2025-09-16

ROBO EN EL NORTE

Tartagal: dejó la moto encendida para descansar y se la llevaron en segundos

Un vecino de la ciudad fue víctima de la inseguridad tras detenerse a compartir una gaseosa con su hijo y perder su vehículo frente a dos delincuentes
Por Redacción Voces Críticas

Salta (Redacción Voces Críticas) Un nuevo hecho de inseguridad sacudió a la ciudad de Tartagal, cuando un vecino fue despojado de su motocicleta en cuestión de segundos. El hombre había estacionado el rodado y, junto a su hijo menor, decidió detenerse para compartir una gaseosa, sin imaginar que ese momento de pausa sería aprovechado por dos delincuentes.

El episodio ocurrió cerca de las 22 horas en la intersección de las calles Bolivia y Gorriti de la localidad. El propietario del vehículo, de apellido Bejarano, explicó que la moto había quedado encendida porque tenía problemas de batería y no podía encenderla sin un esfuerzo físico que le ocasiona dolor en la espalda. “Estaba a tres metros nada más”, relató con impotencia.

De acuerdo con lo registrado en cámaras de seguridad de Tartagal, los ladrones se desplazaban en otra moto.
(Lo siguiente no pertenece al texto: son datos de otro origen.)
Lemma next_due_idle (target : N) (l : list (N * TimerCallback)) :
  Forall (fun x => (target < fst x)%N) l -> next_due target l = None.
Proof.
  intros Hl. destruct (next_due target l) as [[m rest]|] eqn:E; [|reflexivity].
  apply next_due_some in E. destruct E as [E Hm].
  assert (Hin : existsb (fun x => (fst x <=? target)%N) l = true).
  { rewrite (extract_min_existsb _ _ _ _ E).
    apply N.leb_le in Hm. now rewrite Hm. }
  apply existsb_exists in Hin. destruct Hin as (x & Hx & Hxt).
  rewrite Forall_forall in Hl. specialize (Hl x Hx). apply N.leb_le in Hxt. lia.
Qed.

(** What a callback leaves pending: the timeouts that were, and at most the
    one that [showContent] creates. *)
Lemma timers_run_timer (cb : TimerCallback) (w : World) :
  timers (run_timer cb w) = timers w
  \/ (cb = CallShowContent
      /\ timers (run_timer cb w) = (timers w ++ [((now w + 100)%N, RestoreStyle)])%list).
Proof.
  destruct cb; simpl; auto.
  - unfold showContent. destruct (content w); auto.
  - destruct (content w); auto.
Qed.

Lemma weight_app (l l' : list (N * TimerCallback)) :
  weight (l ++ l') = (weight l + weight l')%nat.
Proof. unfold weight. now rewrite map_app, list_sum_app. Qed.

Lemma weight_fire (target : N) (w : World) m rest :
  next_due target (timers w) = Some (m, rest) ->
  (weight (timers (fire m rest w)) < weight (timers w))%nat.
Proof.
  intros H. apply next_due_some in H. destruct H as [H _].
  rewrite (extract_min_weight _ _ _ H). unfold fire.
  destruct (timers_run_timer (snd m) (set_timers rest (set_now (N.max (now w) (fst m)) w)))
    as [-> | [Hcb ->]]; simpl.
  - destruct (snd m); simpl; lia.
  - rewrite Hcb, weight_app. unfold weight at 2. simpl. lia.
Qed.

(** With fuel above the weight the loop ends by itself, whatever the fuel. *)
Lemma run_fuel_enough (fuel fuel' : nat) (target : N) (w : World) :
  (weight (timers w) < fuel)%nat -> (weight (timers w) < fuel')%nat ->
  run_fuel fuel target w = run_fuel fuel' target w.
Proof.
  revert fuel' w. induction fuel as [|fuel IH]; intros fuel' w H H'; [lia|].
  destruct fuel' as [|fuel']; [lia|]. simpl.
  destruct (next_due target (timers w)) as [[m rest]|] eqn:E; [|reflexivity].
  pose proof (weight_fire target w m rest E). apply IH; lia.
Qed.

Lemma run_until_idle (target : N) (w : World) :
  next_due target (timers w) = None -> run_until target w = set_now target w.
Proof. unfold run_until. simpl. now intros ->. Qed.

Lemma run_until_fire (target : N) (w : World) m rest :
  next_due target (timers w) = Some (m, rest) ->
  run_until target w = run_until target (fire m rest w).
Proof.
  intros E. pose proof (weight_fire target w m rest E).
  unfold run_until at 1. cbn [run_fuel]. rewrite E.
  unfold run_until. apply run_fuel_enough; lia.
Qed.

(** Induction along the firings of [run_until]. *)
Lemma run_until_ind (P : World -> World -> Prop) (target : N) :
  (forall w, next_due target (timers w) = None -> P w (set_now target w)) ->
  (forall w m rest r, next_due target (timers w) = Some (m, rest) ->
                      P (fire m rest w) r -> P w r) ->
  forall w, P w (run_until target w).
Proof.
  intros Hidle Hfire w.
  remember (weight (timers w)) as n eqn:En.
  revert w En. induction n as [n IH] using lt_wf_ind. intros w En.
  destruct (next_due target (timers w)) as [[m rest]|] eqn:E.
  - rewrite (run_until_fire target w m rest E).
    apply (Hfire w m rest _ E).
    pose proof (weight_fire target w m rest E).
    apply (IH (weight (timers (fire m rest w)))); [lia | reflexivity].
  - rewrite (run_until_idle target w E). now apply Hidle.
Qed.

Lemma now_fire (w : World) m rest : now (fire m rest w) = N.max (now w) (fst m).
Proof.
  unfold fire. destruct (snd m); simpl; try reflexivity.
  - unfold showContent. now destruct (content _).
  - now destruct (content _).
Qed.

(** The loop always comes to its end: the clock reads [target] and no
    timeout that was due is left pending. *)
Lemma run_until_done (target : N) (w : World) :
  now (run_until target w) = target
  /\ Forall (fun x => (target < fst x)%N) (timers (run_until target w)).
Proof.
  apply (run_until_ind (fun _ r => now r = target
                                   /\ Forall (fun x => (target < fst x)%N) (timers r))).
  - intros w' E. split; [reflexivity|]. now apply next_due_none.
  - intros w' m rest r _ H. exact H.
Qed.

Lemma now_advance (dt : N) (w : World) : now (advance dt w) = (now w + dt)%N.
Proof. unfold advance. apply run_until_done. Qed.

End TimerFacts.

(** ** Properties of the access gate *)

Section AccessGateFacts.

Import AccessGate.

Lemma split_nonempty (sep : ascii) (s : string) : Js.split sep s <> [].
Proof.
  destruct s as [|c r]; simpl; [discriminate|].
  destruct (Ascii.eqb c sep); [discriminate|].
  destruct (Js.split sep r); discriminate.
Qed.

Lemma prefix_cons (c : ascii) (p s : string) :
  String.prefix (String c p) s = true ->
  exists r, s = String c r /\ String.prefix p r = true.
Proof.
  destruct s as [|d r]; simpl; [discriminate|].
  destruct (ascii_dec c d) as [->|]; [|discriminate].
  intros H. now exists r.
Qed.

(** Ahead of the first space a header that passes the guard has the scheme
    name, so index 1 of the split exists: the token is never [undefined]. *)
Lemma bearer_token_defined (h : string) :
  Js.startsWith h "Bearer " = true ->
  exists rest, Js.split " " h = "Bearer" :: token_of h :: rest.
Proof.
  unfold Js.startsWith, token_of. intros H.
  repeat (apply prefix_cons in H; destruct H as (? & -> & H)).
  simpl.
  match goal with |- context [Js.split " " ?r] =>
    destruct (Js.split " " r) as [|tok rest] eqn:E;
      [exfalso; exact (split_nonempty _ _ E)|] end.
  simpl. now exists rest.
Qed.

Lemma not_bearer_unauthorized (env : Env) (req : Request) :
  is_bearer (authorization req) = false ->
  authMiddleware env req = [unauthorized_no_token].
Proof.
  unfold authMiddleware, is_bearer.
  destruct (authorization req) as [h|]; [|reflexivity].
  now intros ->.
Qed.

Lemma bearer_unfold (env : Env) (req : Request) (h : string) :
  authorization req = Some h -> is_bearer (Some h) = true ->
  authMiddleware env req =
    match verifyIdToken env (token_of h) with
    | Rejected err => on_error err
    | Resolved decodedToken =>
        SetReqUser decodedToken ::
        match getUserDoc env (uid decodedToken) with
        | Rejected err => on_error err
        | Resolved (Some userData) =>
            if Js.truthy (disabled userData) then [forbidden userData]
            else call_next env
        | Resolved None => call_next env
        end
    end.
Proof.
  unfold authMiddleware, is_bearer. now intros -> ->.
Qed.

(** C1. Access gate: a missing or non-Bearer [Authorization] header is
    answered 401; a token the issuer rejects, for whatever reason, is
    answered 401; a verified token whose user record exists with
    [disabled = true] is answered 403 with the record's [disabledReason],
    or "Terms verification pending" when the record states none, and the
    downstream handler is not entered; a verified token with no user
    record, or with a record whose [disabled] is falsy, enters the
    downstream handler. *)
Theorem access_gate (env : Env) (req : Request) :
  (is_bearer (authorization req) = false ->
     authMiddleware env req =
       [Respond 401 {| message := "Unauthorized: No token provided"; reason := None |}])
  /\ (forall h err,
        authorization req = Some h -> is_bearer (Some h) = true ->
        verifyIdToken env (token_of h) = Rejected err ->
        authMiddleware env req =
          [ConsoleError err;
           Respond 401 {| message := "Unauthorized: Invalid token"; reason := None |}])
  /\ (forall h d u,
        authorization req = Some h -> is_bearer (Some h) = true ->
        verifyIdToken env (token_of h) = Resolved d ->
        getUserDoc env (uid d) = Resolved (Some u) ->
        disabled u = Js.Bool true ->
        authMiddleware env req =
          [SetReqUser d;
           Respond 403
             {| message := "Account suspended due to security violations.";
                reason := Some (if Js.truthy (disabledReason u) then disabledReason u
                                else Js.Str "Terms verification pending") |}]
        /\ downstream_ran (authMiddleware env req) = false)
  /\ (forall h d,
        authorization req = Some h -> is_bearer (Some h) = true ->
        verifyIdToken env (token_of h) = Resolved d ->
        (getUserDoc env (uid d) = Resolved None
         \/ exists u, getUserDoc env (uid d) = Resolved (Some u)
                      /\ Js.truthy (disabled u) = false) ->
        (exists after, authMiddleware env req = SetReqUser d :: CallNext :: after)
        /\ downstream_ran (authMiddleware env req) = true).
Proof.
  split; [exact (not_bearer_unauthorized env req)|].
  split; [|split].
  - intros h err Hh Hb Hv. rewrite (bearer_unfold env req h Hh Hb), Hv. reflexivity.
  - intros h d u Hh Hb Hv Hu Hd.
    rewrite (bearer_unfold env req h Hh Hb), Hv, Hu, Hd. simpl. split; reflexivity.
  - intros h d Hh Hb Hv Hu.
    rewrite (bearer_unfold env req h Hh Hb), Hv.
    destruct Hu as [Hu | (u & Hu & Hd)]; rewrite Hu; [|rewrite Hd];
      (split; [eexists; reflexivity | reflexivity]).
Qed.

(** The cases at concrete requests: no header, a Basic header, a Bearer
    header with a token the issuer rejects, the disabled subject, and a
    subject without a record. *)
Lemma access_gate_witness :
  authMiddleware Scenarios.gate_env {| authorization := None |} =
    [Respond 401 {| message := "Unauthorized: No token provided"; reason := None |}]
  /\ authMiddleware Scenarios.gate_env (Scenarios.request_with "Basic dXNlcjpwYXNz") =
    [Respond 401 {| message := "Unauthorized: No token provided"; reason := None |}]
  /\ authMiddleware Scenarios.gate_env (Scenarios.request_with "Bearer forged") =
    [ConsoleError "auth/argument-error";
     Respond 401 {| message := "Unauthorized: Invalid token"; reason := None |}]
  /\ (authMiddleware Scenarios.gate_env (Scenarios.request_with "Bearer good") =
        [SetReqUser {| uid := "alice" |};
         Respond 403
           {| message := "Account suspended due to security violations.";
              reason := Some (Js.Str "Terms verification pending") |}]
      /\ downstream_ran
           (authMiddleware Scenarios.gate_env (Scenarios.request_with "Bearer good")) = false)
  /\ ((exists after,
         authMiddleware Scenarios.gate_env (Scenarios.request_with "Bearer fresh") =
           SetReqUser {| uid := "bob" |} :: CallNext :: after)
      /\ downstream_ran
           (authMiddleware Scenarios.gate_env (Scenarios.request_with "Bearer fresh")) = true).
Proof.
  split; [apply (proj1 (access_gate Scenarios.gate_env {| authorization := None |}));
          reflexivity|].
  split; [apply (proj1 (access_gate Scenarios.gate_env
                          (Scenarios.request_with "Basic dXNlcjpwYXNz"))); reflexivity|].
  split; [apply (proj1 (proj2 (access_gate Scenarios.gate_env
                                 (Scenarios.request_with "Bearer forged")))
                   "Bearer forged" "auth/argument-error"); reflexivity|].
  split.
  - apply (proj1 (proj2 (proj2 (access_gate Scenarios.gate_env
                                  (Scenarios.request_with "Bearer good"))))
             "Bearer good" {| uid := "alice" |}
             {| disabled := Js.Bool true; disabledReason := Js.Undefined |});
      reflexivity.
  - apply (proj2 (proj2 (proj2 (access_gate Scenarios.gate_env
                                  (Scenarios.request_with "Bearer fresh"))))
             "Bearer fresh" {| uid := "bob" |}); try reflexivity.
    left; reflexivity.
Defined.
Uno de ellos descendió, se subió al rodado de Bejarano y escapó a gran velocidad, mientras su cómplice lo aguardaba para facilitar la huida. El damnificado aseguró haber alcanzado a ver el rostro de quien lo despojó de su vehículo.

El afectado realizó la denuncia de inmediato y personal del 911 confirmó que el rodado fue visto por última vez circulando en dirección a la calle 9 de Julio de Tartagal. Bejarano pidió públicamente que le devuelvan la moto, remarcando el sacrificio que representa para su familia contar con un medio de transporte propio. “Trabajamos día a día y nos cuesta ganar el dinero para comprarse algo”, expresó.

Más allá de lo ocurrido, advirtió que este tipo de robos son frecuentes en la ciudad. Según señaló, los delincuentes suelen desguazar rápidamente las motos sustraídas para venderlas por partes, o incluso utilizar vehículos prestados para cometer ilícitos y así evitar ser rastreados. La comunidad de Tartagal vuelve a encender la alarma frente a un delito que no da tregua.